Risk Management Alternatives Loss Control Techniques Chapt 5

Avoidance
A risk control technique that involves ceasing or never undertaking an activity so that the possibility of a future loss occurring from that activity is eliminated. Most importantly, frequency of loss is reduced to zero. However, you can not avoid all risks.
Loss Prevention
A risk control technique that reduces the frequency of a particular loss.
Loss Reduction
A risk control technique that reduces the severity of a particular loss.
Separation
A risk control technique that isolates loss exposures from one another to minimize the adverse effect of a single loss
Duplication
A risk control technique that uses back ups, spares, or copies of critical property, information, or capabilities and keeps them in reserve.
Diversification
A risk control technique that spreads loss exposures over numerous projects, products, markets, or regions.
Loss Prevention
Reduces frequency.

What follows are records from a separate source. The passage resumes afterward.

(** GuestSignalObservation, NetworkFlowObservation, ConnectionMonitorObservation,
    EndpointHealthObservation, PlatformHealthObservation *)
Definition make_observation (o : MonitoringObservation) : result MonitoringObservation := validated (
  o ← match o with
      | GuestObs g =>
          b ← make_observation_base (gs_base g);
          _ ← optional_field "unit" (length_between 1 64) (gs_unit g);
          _ ← optional_field "thresholdDigest" is_digest (gs_threshold_digest g);
          _ ← optional_field "serviceReference" is_token (gs_service_reference g);
          _ ← field "value" (match gs_value g with Some (S754_infinity _) | Some S754_nan => false | _ => true end);
          Ok (GuestObs {| gs_base := b; gs_signal := gs_signal g; gs_state := gs_state g; gs_value := gs_value g;
                          gs_unit := gs_unit g; gs_threshold_digest := gs_threshold_digest g;
                          gs_service_reference := gs_service_reference g |})
      | FlowObs f =>
          b ← make_observation_base (fl_base f);
          t ← make_tuple (fl_tuple f);
          _ ← field "enforcementResourceId" (length_between 1 2048 (fl_enforcement_resource_id f));
          enforcement ← canonical_resource_id (fl_enforcement_resource_id f);
          _ ← optional_field "ruleResourceId" (length_between 1 2048) (fl_rule_resource_id f);
          rule ← match fl_rule_resource_id f with
                 | Some r => Some <$> canonical_resource_id r | None => Ok None end;
          _ ← optional_field "attributionProofDigest" is_digest (fl_attribution_proof_digest f);
          _ ← optional_field "matchedChangeKey" is_digest (fl_matched_change_key f);
          _ ← optional_field "matchedChangeEvidenceId" is_change_id (fl_matched_change_evidence_id f);
          _ ← optional_field "matchedChangeArtifactDigest" is_digest (fl_matched_change_artifact_digest f);
          _ ← field "matchedPropertyPaths" (list_between 0 32 (fl_matched_property_paths f));
          Ok (FlowObs {| fl_base := b; fl_tuple := t; fl_decision := fl_decision f;
                         fl_enforcement_resource_id := enforcement; fl_rule_resource_id := rule;
                         fl_effective_rule_attribution := fl_effective_rule_attribution f;
                         fl_attribution_method := fl_attribution_method f; fl_causal_effect := fl_causal_effect f;
                         fl_attribution_proof_digest := fl_attribution_proof_digest f;
                         fl_matched_change_key := fl_matched_change_key f;
                         fl_matched_change_evidence_id := fl_matched_change_evidence_id f;
                         fl_matched_change_artifact_digest := fl_matched_change_artifact_digest f;
                         fl_matched_property_paths := fl_matched_property_paths f |})
      | MonitorObs m =>
          b ← make_observation_base (cm_base m);
          t ← make_tuple (cm_tuple m);
          _ ← field "monitorResourceId" (length_between 1 2048 (cm_monitor_resource_id m));
          monitor ← canonical_resource_id (cm_monitor_resource_id m);
          _ ← field "testConfigurationReference" (is_token (cm_test_configuration_reference m));
          _ ← field "testConfigurationDigest" (is_digest (cm_test_configuration_digest m));
          Ok (MonitorObs {| cm_base := b; cm_tuple := t; cm_monitor_resource_id := monitor; cm_status := cm_status m;
                            cm_test_configuration_reference := cm_test_configuration_reference m;
                            cm_test_configuration_digest := cm_test_configuration_digest m |})
      | EndpointObs e =>
          b ← make_observation_base (eh_base e);
          _ ← field "pathId" (prefixed_hex "path-" 32 (eh_path_id e));
          _ ← field "backendResourceIds" (list_between 0 128 (eh_backend_resource_ids e));
          backends ← normalize_resource_ids "backendResourceIds" (eh_backend_resource_ids e);
          Ok (EndpointObs {| eh_base := b; eh_path_id := eh_path_id e; eh_status := eh_status e; eh_backend_resource_ids := backends |})
      | PlatformObs p =>
          b ← make_observation_base (ph_base p);
          _ ← field "eventReference" (is_token (ph_event_reference p));
          Ok (PlatformObs {| ph_base := b; ph_health_kind := ph_health_kind p; ph_status := ph_status p;
                             ph_event_reference := ph_event_reference p |})
      end;
  _ ← validate_common_observation o;
  _ ← match o with
      | FlowObs f => validate_attribution f
      | MonitorObs m => validate_tuple (cm_tuple m)
      | _ => Ok tt
      end;
  Ok o).

(** ** Coverage and the evidence bundle *)

(** EvidenceCoverageScope.validate_scope *)
Definition make_scope (s : EvidenceCoverageScope) : result EvidenceCoverageScope := validated (
  _ ← field "scopeId" (prefixed_hex "coverage-scope-" 32 (es_scope_id s));
  _ ← field "resourceIds" (list_between 1 128 (es_resource_ids s));
  resource_ids ← normalize_resource_ids "resourceIds" (es_resource_ids s);
  _ ← optional_field "pathId" (prefixed_hex "path-" 32) (es_path_id s);
  _ ← optional_field "fiveTupleDigest" is_digest (es_five_tuple_digest s);
  _ ← optional_field "endpointTestReference" is_token (es_endpoint_test_reference s);
  _ ← optional_field "endpointTestDigest" is_digest (es_endpoint_test_digest s);
  _ ← field "queryScopeDigest" (is_digest (es_query_scope_digest s));
  _ ← field "scopeDigest" (is_digest (es_scope_digest s));
  let s := {| es_scope_id := es_scope_id s; es_resource_ids := resource_ids; es_path_id := es_path_id s;
              es_direction := es_direction s; es_five_tuple_digest := es_five_tuple_digest s;
              es_endpoint_test_reference := es_endpoint_test_reference s; es_endpoint_test_digest := es_endpoint_test_digest s;
              es_query_scope_digest := es_query_scope_digest s; es_scope_digest := es_scope_digest s |} in
  expected ← expected_digest (scope_members s) ["scopeId"; "scopeDigest"];
  _ ← guard_or (value_error "scopeDigest does not bind the coverage scope") (String.eqb (es_scope_digest s) expected);
  _ ← guard_or (value_error "scopeId is not digest-bound") (String.eqb (es_scope_id s) (digest_bound_id "coverage-scope" expected));
  Ok s).

Definition is_monitoring_family (f : EvidenceFamily) : bool :=
  match f with FamResourceChange | FamDeclaredContext => false | _ => true end.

Interrupts or breaks the chain of events prior that take place prior to a loss.
Goals of Risk Control
1. lower frequency of the loss
2. lower severity of the loss
3. improve the predictability of losses
4. lower variability in losses
5. lower Coefficient of Variation
Pro-active Avoidance
Never to engaged in the activity that causes a loss.
Frequency is reduced to zero
Reactive Avoidance
disengaged in an activity causing a loss.
Frequency is reduced to zero, aims to avert an ALREADY EXISTING loss exposure by stopping a current or ongoing activity.
Disadvantages of Avoidance
there is an opportunity cost. Firm can be avoiding profit. Also other risks may arise due to avoiding another risk.
Example: If a firm decides to eliminate their trucks and outsource their transportation department they are now faced with a different set of liability risk.
When should a firm practice Avoidance?
When the cost exceeds the benefit.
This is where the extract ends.